Stored records
(** ** Peeking *)

Lemma slide_keeps b : rd_ok b -> rd_data (slide b) = rd_data b /\ rd_ok (slide b) /\ zlen (rd_buf (slide b)) = zlen (rd_buf b) /\
  rd_Buffered (slide b) = rd_Buffered b /\ rd_err (slide b) = rd_err b /\ rd_r (slide b) = 0.
Proof.
  intros Hb. pose proof (zlen_rd_data b Hb) as Hd. destruct Hb as [Hp Hf Hw]. unfold rd_Buffered in *. unfold slide. destruct (Z.ltb_spec 0 (rd_r b)); [|split_and!; done || lia].
  split; [apply rd_data_written; lia|]. cbn [rd_r rd_w rd_buf rd_err]. split; [split; cbn [rd_r rd_w rd_buf]; rewrite ?zlen_write_at by lia; lia|]. rewrite zlen_write_at by lia. split_and!; done || lia.
Qed.

(** What a peek leaves: the bytes there were, at the front, and all bytes that come. *)
Record peeked_from (b b' : Reader) (ev ev' : list ReadEvent) : Prop := {
  pf_ok : rd_ok b';
  pf_cap : zlen (rd_buf b') = zlen (rd_buf b);
  pf_data : exists new, rd_data b' = rd_data b ++ new;
  pf_bytes : rd_data b' ++ pending ev' = rd_data b ++ pending ev
}.

Lemma pending_cons x ev : pending (x :: ev) = (match x with Some d => d | None => [] end) ++ pending ev.
Proof. by destruct x. Qed.

(** A read appends to the data. *)
Lemma read_appends b data : rd_ok b -> rd_w b + zlen data <= zlen (rd_buf b) ->
  rd_data (mkReader (write_at (rd_buf b) (rd_w b) data) (rd_r b) (rd_w b + zlen data) false) = rd_data b ++ data /\
  rd_ok (mkReader (write_at (rd_buf b) (rd_w b) data) (rd_r b) (rd_w b + zlen data) false).
Proof.
  intros [Hp Hf Hw] Hl. pose proof (zlen_nonneg data). split; [|split; cbn [rd_r rd_w rd_buf]; rewrite ?zlen_write_at by lia; lia].
  unfold rd_data. cbn [rd_r rd_w rd_buf]. rewrite write_at_fits by lia.
  assert (Et : ztake (rd_w b) (rd_buf b) = ztake (rd_r b) (rd_buf b) ++ ztake (rd_w b - rd_r b) (zdrop (rd_r b) (rd_buf b))).
  { unfold ztake, zdrop. replace (Z.to_nat (rd_w b)) with (Z.to_nat (rd_r b) + Z.to_nat (rd_w b - rd_r b))%nat by lia. symmetry. apply take_take_drop. }
  rewrite Et, <- app_assoc, zdrop_app_exact by (rewrite zlen_ztake_le; lia). rewrite app_assoc. apply ztake_app_exact.
  rewrite zlen_app, ztake_zdrop_len by lia. lia.
Qed.

Lemma peek_fill_keeps n ev : forall b, rd_ok b -> let '(b', ev') := peek_fill n b ev in peeked_from b b' ev ev'.
Proof.
  induction ev as [|x ev IH]; intros b Hb; cbn [peek_fill]; destruct (_ && negb (rd_err b)) eqn:E.
  2,4: split; [done|done|exists []; by rewrite app_nil_r|done].
  - destruct (slide_keeps b Hb) as (E1 & [H1 H2 H3] & E3 & _). split; cbn [rd_r rd_w rd_buf]; [by split|done|exists []; by rewrite app_nil_r|].
    change (rd_data (mkReader _ _ _ _)) with (rd_data (slide b)). by rewrite E1.
  - apply andb_true_iff in E as [E Ee]. apply andb_true_iff in E as [En Ec]. apply Z.ltb_lt in En, Ec.
    destruct (slide_keeps b Hb) as (E1 & Hok & E3 & E4 & _ & E6). destruct x as [data|].
    2:{ destruct Hok as [H1 H2 H3]. split; cbn [rd_r rd_w rd_buf]; [by split|done|exists []; by rewrite app_nil_r|].
        change (rd_data (mkReader _ _ _ _)) with (rd_data (slide b)). by rewrite E1. }
    cbv zeta. set (sp := zlen (rd_buf (slide b)) - rd_w (slide b)). assert (Hsp : 0 <= sp) by (destruct Hok; unfold sp; lia).
    assert (Hz : zlen (ztake sp data) <= sp /\ (zlen data <= sp -> ztake sp data = data)) by (unfold ztake, zlen; rewrite length_take; split; [lia|intros; apply take_ge; lia]).
    destruct (read_appends (slide b) (ztake sp data) Hok) as [Ea Hok']; [unfold sp in *; lia|]. set (b' := mkReader _ _ _ _) in *.
    assert (Hcap : zlen (rd_buf b') = zlen (rd_buf b)) by (unfold b'; cbn [rd_buf]; rewrite zlen_write_at; [done|destruct Hok; lia]).
    destruct (Z.ltb_spec sp (zlen data)) as [Hlt|Hge].
    + split; [done|done|rewrite Ea, E1; by eexists|]. rewrite Ea, E1, !pending_cons, <- app_assoc. f_equal. rewrite app_assoc. f_equal. unfold ztake, zdrop. apply take_drop.
    + destruct Hz as [_ Hz]. rewrite Hz in Ea by done. specialize (IH b' Hok'). destruct (peek_fill n b' ev) as [b'' ev']. destruct IH as [K1 K2 [new K3] K4].
      split; [done|by rewrite K2|exists (data ++ new); by rewrite K3, Ea, E1, app_assoc|]. by rewrite K4, Ea, E1, pending_cons, <- app_assoc.
Qed.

> [Task to complete]:
Exactly as they stand in the records above, print the lines from the one containing "assert (Hcap : zlen" through the final line, inclusive.

> [Answer section]:
    assert (Hcap : zlen (rd_buf b') = zlen (rd_buf b)) by (unfold b'; cbn [rd_buf]; rewrite zlen_write_at; [done|destruct Hok; lia]).
    destruct (Z.ltb_spec sp (zlen data)) as [Hlt|Hge].
    + split; [done|done|rewrite Ea, E1; by eexists|]. rewrite Ea, E1, !pending_cons, <- app_assoc. f_equal. rewrite app_assoc. f_equal. unfold ztake, zdrop. apply take_drop.
    + destruct Hz as [_ Hz]. rewrite Hz in Ea by done. specialize (IH b' Hok'). destruct (peek_fill n b' ev) as [b'' ev']. destruct IH as [K1 K2 [new K3] K4].
      split; [done|by rewrite K2|exists (data ++ new); by rewrite K3, Ea, E1, app_assoc|]. by rewrite K4, Ea, E1, pending_cons, <- app_assoc.
Qed.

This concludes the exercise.